When the steward arrived, with the purser, they had the stateroom to themselves; and after the former had thrown the remains of the rocket through the porthole, together with the ingenious contrivance that had prevented it from doing any real damage under Mr. Neilsen's berth, the purser helped him with his own hands to carry the brass-bound trunk down to his office.

"We'll tell him that his room was on fire and we had to throw the contents overboard. We'll give him another room and a suit of old clothes for to-morrow. Then we can examine his possessions at leisure. We've got the code now; but there may be lots of other things in his pockets. That's right. I hope he doesn't jump overboard in his fright. It's lucky that we warned these other staterooms. It made a hellish row. You'd better go and look for him as soon as we get this thing out of the way."

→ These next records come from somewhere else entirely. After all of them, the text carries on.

(** Whether [unflatten_from] succeeds depends on the number of entries
    only. *)
Lemma unflatten_from_same_length {P : Type} (d : tree_util.treedef) :
  forall (xs ys rest : list (tree_util.pytree P)) (t : tree_util.pytree P),
    length xs = length ys ->
    tree_util.unflatten_from d xs = Ok (t, rest) ->
    exists (t' : tree_util.pytree P) (rest' : list (tree_util.pytree P)),
      tree_util.unflatten_from d ys = Ok (t', rest')
      /\ length rest = length rest'.
Proof.
  induction d as [u|ds IH] using pytree_forall_ind;
    intros xs ys rest t Hlen Hun.
  - destruct xs as [|x xs]; [discriminate Hun|].
    destruct ys as [|y ys]; [discriminate Hlen|].
    cbn in *. injection Hun as <- <-. exists y, ys. split; [reflexivity|lia].
  - cbn [tree_util.unflatten_from] in *.
    set (each_u := fix each (ds : list tree_util.treedef)
                       (xs : list (tree_util.pytree P)) {struct ds} :=
           match ds with
           | [] => Ok ([], xs)
           | d' :: ds' =>
               '(t, xs1) <~ tree_util.unflatten_from d' xs ;;
               '(ts, xs2) <~ each ds' xs1 ;;
               Ok (t :: ts, xs2)
           end) in *.
    destruct (each_u ds xs) as [[ts rest0]|] eqn:Heach; [|discriminate Hun].
    cbn in Hun. injection Hun as <- <-.
    assert (Hys : exists ts' rest', each_u ds ys = Ok (ts', rest')
                                    /\ length rest0 = length rest').
    { clear - IH Heach Hlen. revert xs ys ts Hlen Heach.
      induction IH as [|d ds Hd _ IHds]; intros xs ys ts Hlen Heach.
      - cbn in *. injection Heach as <- <-. exists [], ys. split; auto.
      - cbn in Heach.
        destruct (tree_util.unflatten_from d xs) as [[t xs1]|] eqn:H1;
          [|discriminate Heach].
        cbn in Heach. destruct (each_u ds xs1) as [[ts' xs2]|] eqn:H2;
          [|discriminate Heach].
        cbn in Heach. injection Heach as <- <-.
        destruct (Hd xs ys xs1 t Hlen H1) as (t' & ys1 & Hy1 & Hlen1).
        destruct (IHds xs1 ys1 ts' Hlen1 H2) as (ts2 & ys2 & Hy2 & Hlen2).
        exists (t' :: ts2), ys2. cbn. rewrite Hy1. cbn. rewrite Hy2.
        split; [reflexivity | exact Hlen2]. }
    destruct Hys as (ts' & rest' & Hy & Hl). rewrite Hy. cbn.
    eexists; eexists. split; [reflexivity | exact Hl].
Qed.

Lemma length_setitem {A : Type} (l l' : list A) (i : nat) (v : A) :
  setitem l i v = Ok l' -> length l' = length l.
Proof.
  revert l' i. induction l as [|a l IH]; intros l' i Hset;
    [discriminate Hset|].
  destruct i as [|i]; cbn in Hset.
  - injection Hset as <-. reflexivity.
  - destruct (setitem l i v) as [r|] eqn:Hr; [|discriminate Hset].
    cbn in Hset. injection Hset as <-. cbn. rewrite (IH r i Hr). reflexivity.
Qed.

(** X17. The guard of [modify_param]: for a name that [get_param] finds,
    with the parameter [old], a new parameter of the tree structure of
    [old] is accepted, and one of another structure is an
    [AssertionError]. *)
Theorem modify_param_structure_guard {P : Type} (name : String.string)
    (names : tree_util.pytree String.string)
    (params old new_param : tree_util.pytree P) :
  staxplusplus.get_param name names params = Ok old ->
  (tree_util.structure old = tree_util.structure new_param ->
   exists params' : tree_util.pytree P,
     staxplusplus.modify_param name names params new_param = Ok params')
  /\ (tree_util.structure old <> tree_util.structure new_param ->
      staxplusplus.modify_param name names params new_param
      = Raise AssertionError).
Proof.
  unfold staxplusplus.get_param, staxplusplus.modify_param,
    tree_util.tree_flatten.
  intros Hget.
  destruct (tree_util.flatten_up_to _ params) as [mapped|] eqn:Hflat;
    [|discriminate Hget].
  cbn [and_then] in *.
  destruct (index _ name) as [i|] eqn:Hidx; [|discriminate Hget].
  cbn [and_then] in *. rewrite Hget. cbn [and_then]. split.
  - intros Hsame. rewrite Hsame, treedef_eqb_refl.
    destruct (setitem_in_range mapped i new_param old Hget)
      as [mapped' Hset].
    rewrite Hset. cbn [and_then]. unfold tree_util.unflatten.
    pose proof (unflatten_from_flatten_up_to _ params mapped [] Hflat) as Hun.
    rewrite app_nil_r in Hun.
    destruct (unflatten_from_same_length _ mapped mapped' [] params
                (eq_sym (length_setitem _ _ _ _ Hset)) Hun)
      as (t' & rest' & Hun' & Hrest).
    rewrite Hun'. cbn [and_then].
    destruct rest'; [|discriminate Hrest]. eexists; reflexivity.
  - intros Hdiff.
    destruct (tree_util.treedef_eqb _ _) eqn:Heq; [|reflexivity].
    exfalso. apply Hdiff. apply treedef_eqb_eq. exact Heq.
Qed.

Lemma modify_param_structure_guard_witness :
  staxplusplus.get_param "bn" staxplusplus.example_names
    staxplusplus.example_params
  = Ok (tree_util.tuple [tree_util.leaf 3%Z; tree_util.leaf 4%Z])
  /\ tree_util.structure
       (tree_util.tuple [tree_util.leaf 3%Z; tree_util.leaf 4%Z])
     <> tree_util.structure (tree_util.leaf 9%Z)
  /\ staxplusplus.modify_param "bn" staxplusplus.example_names
       staxplusplus.example_params (tree_util.leaf 9%Z)
     = Raise AssertionError.
Proof.
  split; [vm_compute; reflexivity|]. split; [discriminate|].
  apply (modify_param_structure_guard "bn" staxplusplus.example_names
           staxplusplus.example_params
           (tree_util.tuple [tree_util.leaf 3%Z; tree_util.leaf 4%Z])
           (tree_util.leaf 9%Z)).
  - vm_compute. reflexivity.
  - discriminate.
Defined.
(** * rat_trap_parts: the validation and scoring engine

    A shallow embedding of [rat_trap_parts.cpp]: the anagram check of
    [word::is_one_less_than], the stem extraction of
    [rat_trap_parts::stems_from_str], the seeding done by
    [rat_trap_parts::setup] and one iteration of the input loop of
    [rat_trap_parts::play], followed by the properties of the game that
    the specification states about them.

    Conventions.
    - [std::string] is [string]; a [char] is an [ascii].
    - [size_t] is 64 bits wide and [int] 32 bits wide (LP64); their
      wrap-around is written out with [wrap_size_t] and [wrap_int].
    - [std::set<std::string const>] and [std::set<word const>] (ordered
      by [literal], see [word::operator<]) are [gset string]; a loop over
      such a set visits the elements in ascending order ([set_order]).
    - The spell checker and the WordNet calls are external: they are the
      fields of an [oracle], a variable of the development.
    - The calls to ncurses are left out of the rounds of [setup] and
      [play]; [paginate], the page commands and the loop of [help] are
      modelled on their own, after the game. *)

From Stdlib Require Import ZArith Ascii String List Bool Lia.
From stdpp Require Import base decidable numbers list sorting sets gmap strings.

Open Scope string_scope.
Open Scope Z_scope.

#[local] Set Warnings "-clear-no-such-hyp".

(** ** Machine integers *)

Definition wrap_size_t (z : Z) : Z := z mod 2 ^ 64.

Definition wrap_int (z : Z) : Z := (z + 2 ^ 31) mod 2 ^ 32 - 2 ^ 31.

(** [std::string::size] *)
Definition string_size (s : string) : Z := Z.of_nat (String.length s).

(** ** Characters in the "C" locale *)

(** The value of a [char], signed as on the x86-64 System V ABI. *)
Definition char_val (c : ascii) : Z :=
  let n := Z.of_N (N_of_ascii c) in if n <? 128 then n else n - 256.

Definition isupper (c : ascii) : bool :=
  (65 <=? char_val c) && (char_val c <=? 90).

Definition islower (c : ascii) : bool :=
  (97 <=? char_val c) && (char_val c <=? 122).

Definition isalpha (c : ascii) : bool := isupper c || islower c.

Definition tolower (c : ascii) : ascii :=
  if isupper c then ascii_of_N (N_of_ascii c + 32) else c.

Fixpoint to_lower (s : string) : string :=
  match s with
  | EmptyString => EmptyString
  | String c s' => String (tolower c) (to_lower s')
  end.

Fixpoint all_of (p : ascii -> bool) (s : string) : bool :=
  match s with
  | EmptyString => true
  | String c s' => p c && all_of p s'
  end.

But it was easier to look for Mr. Neilsen than to find him. The steward ransacked the ship for three-quarters of an hour, and he began to fear that the worst had happened. He was peering round anxiously on the boat deck when he heard an explosive cough somewhere over his head. He looked up into the rigging as if he expected to find Mr. Neilsen in the crosstrees; but nobody was to be seen, except the watch in the crow's nest, dark against the stars.

"Mr. Neilsen!" he called. "Mr. Neilsen!"

"Are you galling me?" a hoarse voice replied. It seemed to come out of the air, above and behind the steward. He turned with a start, and a moment later he beheld the head of Mr. Neilsen bristling above the thwarts of Number Six boat. He had been sitting in the bottom of the boat to shelter himself from the wind, and some symbolistic Puck had made him fasten his cork jacket round his pyjamas very firmly, but upside down, so that he certainly would have been drowned if he had been thrown into the water.

"It's all right, Mr. Neilsen," said the steward. "The danger is over."

"Are ve torpedoed?" The round-eyed visage with the bristling hair was looking more and more like Bismarck after a debauch of blood and iron, and it did not seem inclined to budge.

"No, sir! The shock damaged your room a little, but we must have left the enemy behind. You had a lucky escape, sir."

"My Gott! I should think so, indeed! The ship is not damaged in any vay?"